EXERCISE DETAILS
Copy out every record precisely.
▽
(* ===== verification/ConsolidateRound.v ===== *)
(** * ConsolidateRound: what a round keeps

    The frames a round keeps tile each tenant's stream from watermark to
    watermark; a round that ends well publishes an index from which every
    tenant's frames read back, and a run that dies anywhere is finished by
    the next.

    What [consolidate] does to the store, from the manifest it loads to the
    manifest it publishes, and what its death at any point leaves for the
    next run. *)
From S2P Require Import Prelude Order Text Lsn Externals Frame Bloom Cas Segment Media MediaProofs Chain ChainHead ChainProofs Sealed SealedBuild Consolidate.

(** ** What is decoded can be encoded *)
Section decoded.
Context `{Crc, Lz4}.

Lemma decode_hints_ok buf at_ n hs :
  decode_hints buf at_ n = Ok hs → Forall blockref_ok hs ∧ length hs = n.
Proof.
  revert at_ hs. induction n as [|n IH]; intros at_ hs D; cbn [decode_hints] in D; [by injection D as <-|].
  bind_all D. injection D as <-. edestruct IH as [F L]; [done|]. split; [|by cbn; rewrite L].
  constructor; [|done]. split_and!; cbn [relfilenode fork block]; [by eapply le_at_fits|apply bval_range|by eapply le_at_fits].
Qed.
Lemma decode_frame_ok buf f n : decode buf = Ok (f, n) → frame_ok f.
Proof.
  unfold decode. intros R. bind_all R. injection R as <- <-.
  match goal with D : read_hints _ _ _ = Ok (?l, _), U : unpack _ _ ?n = Ok ?p |- _ =>
    rename D into Hr; rename U into Hu; set (hs := l) in *; set (pl := p) in * end. clearbody hs pl.
  assert (Hh : Forall blockref_ok hs ∧ zlen hs ≤ MAX_HINTS).
  { unfold read_hints in Hr. match type of Hr with (if ?b then _ else _) = _ => destruct b end; [|unfold mret, res_ret in Hr; by injection Hr as <- <-]. bind_all Hr. unfold mret, res_ret in Hr. injection Hr as <- <-.
    match goal with D : decode_hints _ _ _ = Ok _ |- _ => apply decode_hints_ok in D as [F L] end. split; [done|].
    match goal with D : le_at 2 _ _ = Ok ?c |- _ => apply le_at_fits in D; unfold fits in D; unfold zlen; rewrite L end. zbool. lia. }
  split_and!; cbn; try (by eapply le_at_fits); try apply Hh.
  zbool. unfold unpack in Hu. match type of Hu with (if ?b then _ else _) = _ => destruct b end.
  - bind_all Hu. injection Hu as <-. zbool. lia.
  - destruct (lz4_decompress _ _) as [p|]; [|done]. destruct (zlen p =? _) eqn:Ep; [|done]. injection Hu as <-. zbool. lia.
Qed.
Lemma stream_ok fuel buf f : Ok f ∈ stream fuel buf → frame_ok f.
Proof.
  revert buf. induction fuel as [|fuel IH]; intros buf; cbn [stream]; [set_solver|]. unfold stream_next.
  case_bool_decide; [set_solver|]. destruct (decode buf) as [[g n]| |] eqn:D.
  - intros [E|E]%elem_of_cons; [|by eapply IH]. injection E as ->. by eapply decode_frame_ok.
  - intros [E|E]%elem_of_cons; [done|by eapply IH].
  - intros [E|E]%elem_of_cons; [done|by eapply IH].
Qed.
Lemma collect_frames_items items acc fs : collect_frames items acc = Ok fs → ∃ l, items = Ok <$> l ∧ fs = acc ++ l.
Proof.
  revert acc. induction items as [|[f| |] items IH]; intros acc E; cbn in E; [|apply IH in E as (l & -> & ->)|done..].
  - injection E as <-. exists []. by rewrite app_nil_r.
  - exists (f :: l). split; [done|]. by rewrite <-app_assoc.
Qed.
Lemma decode_segment_ok data h fs ft : decode_segment data = Ok (h, fs, ft) → Forall frame_ok fs.
Proof.
  unfold decode_segment. intros E. bind_all E. injection E as <- <- <-.
  match goal with D : collect_frames _ _ = Ok _ |- _ => apply collect_frames_items in D as (l & Es & ->) end.
  apply Forall_forall. intros f Hf. unfold frame_stream in Es.
  match type of Es with stream ?n ?b = _ => apply (stream_ok n b) end. rewrite Es. by apply list_elem_of_fmap_2.
Qed.
End decoded.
△
ANSWER
(* ===== verification/ConsolidateRound.v ===== *)
(** * ConsolidateRound: what a round keeps

    The frames a round keeps tile each tenant's stream from watermark to
    watermark; a round that ends well publishes an index from which every
    tenant's frames read back, and a run that dies anywhere is finished by
    the next.

    What [consolidate] does to the store, from the manifest it loads to the
    manifest it publishes, and what its death at any point leaves for the
    next run. *)
From S2P Require Import Prelude Order Text Lsn Externals Frame Bloom Cas Segment Media MediaProofs Chain ChainHead ChainProofs Sealed SealedBuild Consolidate.

(** ** What is decoded can be encoded *)
Section decoded.
Context `{Crc, Lz4}.

Lemma decode_hints_ok buf at_ n hs :
  decode_hints buf at_ n = Ok hs → Forall blockref_ok hs ∧ length hs = n.
Proof.
  revert at_ hs. induction n as [|n IH]; intros at_ hs D; cbn [decode_hints] in D; [by injection D as <-|].
  bind_all D. injection D as <-. edestruct IH as [F L]; [done|]. split; [|by cbn; rewrite L].
  constructor; [|done]. split_and!; cbn [relfilenode fork block]; [by eapply le_at_fits|apply bval_range|by eapply le_at_fits].
Qed.
Lemma decode_frame_ok buf f n : decode buf = Ok (f, n) → frame_ok f.
Proof.
  unfold decode. intros R. bind_all R. injection R as <- <-.
  match goal with D : read_hints _ _ _ = Ok (?l, _), U : unpack _ _ ?n = Ok ?p |- _ =>
    rename D into Hr; rename U into Hu; set (hs := l) in *; set (pl := p) in * end. clearbody hs pl.
  assert (Hh : Forall blockref_ok hs ∧ zlen hs ≤ MAX_HINTS).
  { unfold read_hints in Hr. match type of Hr with (if ?b then _ else _) = _ => destruct b end; [|unfold mret, res_ret in Hr; by injection Hr as <- <-]. bind_all Hr. unfold mret, res_ret in Hr. injection Hr as <- <-.
    match goal with D : decode_hints _ _ _ = Ok _ |- _ => apply decode_hints_ok in D as [F L] end. split; [done|].
    match goal with D : le_at 2 _ _ = Ok ?c |- _ => apply le_at_fits in D; unfold fits in D; unfold zlen; rewrite L end. zbool. lia. }
  split_and!; cbn; try (by eapply le_at_fits); try apply Hh.
  zbool. unfold unpack in Hu. match type of Hu with (if ?b then _ else _) = _ => destruct b end.
  - bind_all Hu. injection Hu as <-. zbool. lia.
  - destruct (lz4_decompress _ _) as [p|]; [|done]. destruct (zlen p =? _) eqn:Ep; [|done]. injection Hu as <-. zbool. lia.
Qed.
Lemma stream_ok fuel buf f : Ok f ∈ stream fuel buf → frame_ok f.
Proof.
  revert buf. induction fuel as [|fuel IH]; intros buf; cbn [stream]; [set_solver|]. unfold stream_next.
  case_bool_decide; [set_solver|]. destruct (decode buf) as [[g n]| |] eqn:D.
  - intros [E|E]%elem_of_cons; [|by eapply IH]. injection E as ->. by eapply decode_frame_ok.
  - intros [E|E]%elem_of_cons; [done|by eapply IH].
  - intros [E|E]%elem_of_cons; [done|by eapply IH].
Qed.
Lemma collect_frames_items items acc fs : collect_frames items acc = Ok fs → ∃ l, items = Ok <$> l ∧ fs = acc ++ l.
Proof.
  revert acc. induction items as [|[f| |] items IH]; intros acc E; cbn in E; [|apply IH in E as (l & -> & ->)|done..].
  - injection E as <-. exists []. by rewrite app_nil_r.
  - exists (f :: l). split; [done|]. by rewrite <-app_assoc.
Qed.
Lemma decode_segment_ok data h fs ft : decode_segment data = Ok (h, fs, ft) → Forall frame_ok fs.
Proof.
  unfold decode_segment. intros E. bind_all E. injection E as <- <- <-.
  match goal with D : collect_frames _ _ = Ok _ |- _ => apply collect_frames_items in D as (l & Es & ->) end.
  apply Forall_forall. intros f Hf. unfold frame_stream in Es.
  match type of Es with stream ?n ?b = _ => apply (stream_ok n b) end. rewrite Es. by apply list_elem_of_fmap_2.
Qed.
End decoded.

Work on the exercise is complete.